New Jersey legislators who say the nation’s leading authority on vaccines is straying from science and toward conspiracy theories want the state to use other scientific agencies when it comes to vaccine recommendations.
A committee of the New Jersey Senate voted 5-3 Monday to advance a bill that would expand the number of scientific agencies the state Department of Health can use to make vaccine recommendations.
Currently, the New Jersey Department of Health relies solely on the Centers for Disease Control and Prevention’s Advisory Committee on Immunization Practices for guidance concerning vaccinations and immunizations. But the nation’s leading vaccine panel has undergone significant changes in recent months that have some legislators and health professionals questioning whether its guidance can be trusted.
“The legislation before this committee today puts New Jersey’s health care experts and scientists at the forefront of making recommendations to doctors and parents alike when it comes to the well-being of all New Jersey residents,” said State Sen. Joseph F. Vitale, chairman of the Senate Health, Human Services and Senior Citizens Committee and the bill’s primary sponsor, at a hearing Monday in Trenton.
READ MORE: N.J. defies childhood vaccine recommendations of panel appointed by RFK Jr.
In June, U.S. Health and Human Services Secretary Robert F. Kennedy Jr. removed all 17 members of the advisory vaccine panel and replaced them, sparking controversy and concern among health professionals. Kennedy is a longtime vaccine skeptic and has made false claims about vaccines in the past.
Following Kennedy’s appointment, Vitale said Monday, he grew concerned with how Kennedy may use his influence to undermine evidence-based public health strategies.
“Now it appears that my suspicions and concerns, and those of the scientific community, have been validated,” said Vitale, referring to the vaccine panel’s recent decision to rollback recommendations for hepatitis B vaccination at birth.
Gov. Phil Murphy’s administration criticized the CDC vaccine panel’s policy change on Friday and continues to recommend hepatitis B vaccination within 24 hours of birth.
A statement condemning the vaccine panel’s policy change was co-signed by more than 40 leading medical organizations, including the American Academy of Pediatrics, the American College of Physicians and the National Foundation for Infectious Diseases.
“Until recently, our nation’s public health experts relied on the Advisory Committee on Immunization Practices to make recommendations for the childhood immunization schedule,” said Acting Health Commissioner Jeff Brown, who testified in support of the bill at Monday’s committee hearing.
“Unfortunately, this year marked a departure from that history as we saw new members being appointed to the Advisory Committee on Immunization Practices and a departure from considering science and evidence and a movement towards, frankly, embracing pseudoscience and moving away from the core tenets of public health,” said Brown.
The bill doesn’t remove the CDC’s vaccine panel as a trusted authority, but rather ensures that it’s not the only medical organization that New Jersey relies on for vaccines guidance.

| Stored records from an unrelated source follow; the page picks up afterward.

(* ===== verification/Tables.v ===== *)
(** The durable store: tables and statements ([src/src/persistence.rs]).

    A [Store] holds one finite map per table with a primary key and one list, in
    rowid order, per append-only table.  A row holds the decoded values of its
    columns; [Rows] gives the columns of the workload, checkpoint, component and lineage
    tables, and shows that they are read back as the rows held here.

    Conventions of the statements:
    - a statement is a function of the store that returns the error of the source or
      the answer with the new store, so an error leaves the store as it was: that is
      the rollback of the dropped transaction;
    - [now i] is the reading of [now_ms] at the [i]-th place of the method that reads
      it; the clock stays below 2^63 ms;
    - binding a [u64] above [i64::MAX] is an error of the driver ([bind_u64]);
    - free text that is only stored or displayed is its format string. *)
From S2P Require Import Prelude Errors Ident Lifecycle Checkpoint Workload Compression Policy Capture.
From S2P Require Import Lineage.
From Stdlib Require Import Strings.Ascii Numbers.DecimalString Numbers.DecimalNat Numbers.DecimalN.

(** ** Rows *)

(** [audit.rs]. *)
Inductive AuditResult : Type := AuditOk | AuditFailed | AuditRecovered | AuditRejected.

#[export] Instance AuditResult_eq_dec : EqDecision AuditResult.
Proof. solve_decision. Defined.

Definition audit_as_str (r : AuditResult) : string :=
  match r with
  | AuditOk => "ok"
  | AuditFailed => "failed"
  | AuditRecovered => "recovered"
  | AuditRejected => "rejected"
  end.

Definition audit_parse_str (s : string) : AuditResult :=
  if bool_decide (s = "ok") then AuditOk
  else if bool_decide (s = "failed") then AuditFailed
  else if bool_decide (s = "recovered") then AuditRecovered
  else AuditRejected.

Record AuditRecord := mkAuditRecord {
  au_seq : Z;
  au_ts_ms : Z;
  au_actor_name : string;
  au_op : string;
  au_workload_id : option Id;
  au_checkpoint_id : option Id;
  au_result : AuditResult;
  au_detail : string
}.

(** [node.rs]. *)
Record NodeRecord := mkNodeRecord {
  nd_id : string;
  nd_addr : string;
  nd_boot_id : string;
  nd_status : string;
  nd_registered_ms : Z;
  nd_last_heartbeat_ms : Z;
  nd_resources : JsonText
}.

#[export] Instance eta_NodeRecord : Settable NodeRecord := fun n =>
  mkNodeRecord (nd_id n) (nd_addr n) (nd_boot_id n) (nd_status n) (nd_registered_ms n)
    (nd_last_heartbeat_ms n) (nd_resources n).

Record Reservation := mkReservation {
  rv_id : string;
  rv_kind : string;
  rv_workload_id : option Id;
  rv_checkpoint_id : option Id;
  rv_node : string;
  rv_state : string;
  rv_created_ms : Z;
  rv_expires_ms : Z
}.

#[export] Instance eta_Reservation : Settable Reservation := fun r =>
  mkReservation (rv_id r) (rv_kind r) (rv_workload_id r) (rv_checkpoint_id r) (rv_node r)
    (rv_state r) (rv_created_ms r) (rv_expires_ms r).

Record JournalRow := mkJournalRow {
  jr_kind : string;
  jr_key : string;
  jr_state : string;
  jr_detail : string;
  jr_ts_ms : Z
}.

(** A row of [policies]: the JSON text and the active flag. *)
Record PolicyRow := mkPolicyRow { pr_json : string; pr_active : bool }.

(** The tables of [SCHEMA]. *)
Record Store := mkStore {
  st_meta : gmap string string;
  st_policies : gmap Z PolicyRow;
  st_workloads : gmap Id Workload;
  st_checkpoints : gmap Id CheckpointObject;
  st_components : gmap Id (gmap string ComponentEntry);
  st_lineage : list LineageRecord;
  st_attempts : gmap string AttemptRecord;
  st_nodes : gmap string NodeRecord;
  st_reservations : gmap string Reservation;
  st_audit : list AuditRecord;
  st_journal : list JournalRow
}.

#[export] Instance eta_Store : Settable Store := fun s =>
  mkStore (st_meta s) (st_policies s) (st_workloads s) (st_checkpoints s) (st_components s)
    (st_lineage s) (st_attempts s) (st_nodes s) (st_reservations s) (st_audit s) (st_journal s).

(** A database just created by [Store::open]. *)
Definition empty_store : Store := mkStore ∅ ∅ ∅ ∅ ∅ [] ∅ ∅ ∅ [] [].

Notation Clock := (nat -> Z).

(** ** SQL helpers *)

Definition bind_u64 (l : list Z) : FabricResult unit :=
  for_each (fun v => reject_if (i64_max <? v) (error_from_sqlite "integer out of range")) l.

(** [v as i64]. *)
Definition as_i64 (v : Z) : Z := if v <=? i64_max then v else v - 2 ^ 64.

(** [ORDER BY] an integer or a text column. *)
Definition key_le {A} (key : A -> Z) (a b : A) : Prop := key a <= key b.
Definition text_le {A} (key : A -> string) (a b : A) : Prop := String.leb (key a) (key b) = true.

#[export] Instance key_le_dec {A} (key : A -> Z) (a b : A) : Decision (key_le key a b) :=
  Z.le_dec (key a) (key b).
#[export] Instance text_le_dec {A} (key : A -> string) (a b : A) : Decision (text_le key a b) :=
  bool_eq_dec (String.leb (key a) (key b)) true.

Definition order_by {A} (key : A -> Z) (l : list A) : list A := merge_sort (key_le key) l.
Definition order_by_text {A} (key : A -> string) (l : list A) : list A := merge_sort (text_le key) l.

(** [ORDER BY key DESC LIMIT 1] and [ORDER BY key ASC LIMIT 1]. *)
Definition last_by {A} (key : A -> Z) (l : list A) : option A := last (order_by key l).
Definition first_by {A} (key : A -> Z) (l : list A) : option A := head (order_by key l).

(** The rows of a table, in no particular order. *)
Definition rows {K A} `{Countable K} (m : gmap K A) : list A := (map_to_list m).*2.

Definition sum_by {A} (key : A -> Z) (l : list A) : Z := foldr (fun a n => key a + n) 0 l.

(** What [INSERT INTO checkpoints] stores: the components go to their own table and
    the lineage lists are recomputed when the row is read. *)
Definition checkpoint_row (c : CheckpointObject) : CheckpointObject :=
  c <| ck_components := [] |> <| ck_lineage_parents := [] |> <| ck_lineage_children := [] |>.

Definition option_list {A} (o : option A) : list A := match o with Some a => [a] | None => [] end.

(** [row_to_checkpoint]. *)
Definition row_to_checkpoint (r : CheckpointObject) : CheckpointObject :=
  r <| ck_lineage_parents := option_list (ck_parent_checkpoint r) ++ option_list (ck_supersedes r) |>
    <| ck_lineage_children := option_list (ck_superseded_by r) |>
    <| ck_components := [] |>.

(** [lifecycle IN ('AVAILABLE','RESTORED')] on the rows of a workload. *)
Definition in_use_row (workload_id : Id) (c : CheckpointObject) : bool :=
  bool_decide (ck_workload_id c = workload_id) && lifecycle_is_restorable (ck_lifecycle c).

(** [INSERT OR IGNORE INTO journal], [UNIQUE(kind, key, state)]. *)
Definition journal_matches (kind key state : string) (j : JournalRow) : bool :=
  bool_decide (jr_kind j = kind) && bool_decide (jr_key j = key) && bool_decide (jr_state j = state).

Definition journal_insert (kind key state detail : string) (ts : Z) (s : Store) : Store :=
  if existsb (journal_matches kind key state) (st_journal s) then s
  else s <| st_journal := st_journal s ++ [mkJournalRow kind key state detail ts] |>.

(** [INSERT INTO lineage]; [seq] is [AUTOINCREMENT] and no row is ever deleted. *)
Definition lineage_insert (relation : LineageRelation) (workload_id checkpoint_id other_workload
    other_checkpoint : option Id) (ts : Z) (detail : string) (s : Store) : Store :=
  s <| st_lineage := st_lineage s ++
        [mkLineageRecord (Z.of_nat (length (st_lineage s)) + 1) relation workload_id checkpoint_id
           other_workload other_checkpoint ts detail] |>.

(** Updates one row of a table, [UPDATE .. WHERE id=?1]. *)
Definition update_workload (id : Id) (f : Workload -> Workload) (s : Store) : Store :=
  s <| st_workloads := alter f id (st_workloads s) |>.

Definition update_checkpoint (id : Id) (f : CheckpointObject -> CheckpointObject) (s : Store) : Store :=
  s <| st_checkpoints := alter f id (st_checkpoints s) |>.

(** [UNIQUE(workload_id, checkpoint_generation)]: another row already has the pair. *)
Definition generation_taken (id workload_id : Id) (generation : Z) (s : Store) : bool :=
  existsb (fun c => negb (bool_decide (ck_checkpoint_id c = id)) &&
                    bool_decide (ck_workload_id c = workload_id) &&
                    (ck_checkpoint_generation c =? generation)) (rows (st_checkpoints s)).

(** ** Decimal text of an integer, [u64::to_string] and [str::parse::<u64>]. *)

Definition u64_to_string (v : Z) : string :=
  NilZero.string_of_uint (N.to_uint (Z.to_N v)).

Definition parse_u64 (s : string) : option Z :=
  let digits := match s with String "+"%char s' => s' | _ => s end in
  d ← NilZero.uint_of_string digits;
  let v := Z.of_N (N.of_uint d) in
  if v <=? u64_max then Some v else None.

The bill states that in making recommendations on vaccines, the state Department of Health will consider the recommendations of the Advisory Committee on Immunization Practices, as well as the following organizations: the American Medical Association, the American Academy of Pediatrics, the American Academy of Family Physicians, the American College of Obstetricians and Gynecologists and the American College of Physicians.
The combined bill, S4894/4726, would also require insurance companies to cover vaccinations recommended by the state Department of Health. That measure appears to have industry support.
On Friday, the New Jersey Department of Banking and Insurance issued guidance to insurance carriers advising that, “regardless of federal actions relating to the childhood immunization schedule, it expects carriers to provide coverage for childhood immunizations recommended by the New Jersey Department of Health, including for the hepatitis B vaccination series, in accordance with State law and without cost sharing or the imposition of additional barriers.”
Physicians and local health officials who testified in support of the bill said it would allow the state Department of Health to use recommendations from other scientific bodies and allow insurers to take those recommendations into account to ensure continued coverage.
Opponents of the legislation raised concerns about parental rights and giving too much power to a singular state authority, in this case, the New Jersey Department of Health. Several speakers worried the bill would change medical and religious exemptions for students, which have increased in recent years.
State Sen. Holly T. Schepisi, who voted against the bill, said Monday that she was concerned it would expand the state Department of Health’s authority to such a degree that its vaccine recommendations may become mandates.
“I know this is something that has kind of bounced around, where recommendations come from you, we sit here, and the recommendations do become ‘Your kid may or may not be able to go to school unless they have this.’ And I think that’s where the concern for me as a parent comes into play,” said Schepisi, a Republican who represents Bergen County.
Department of Health staff and Vitale said that the bill includes no mandates or changes to vaccine exemptions.
“In this case, it gives them the ability to consider other opinions that are given to us by medical professionals and scientists,” Vitale, a Democrat representing Middlesex County, told NJ Advance Media on Tuesday.
The bill still has to go through several legislative hoops before it becomes law.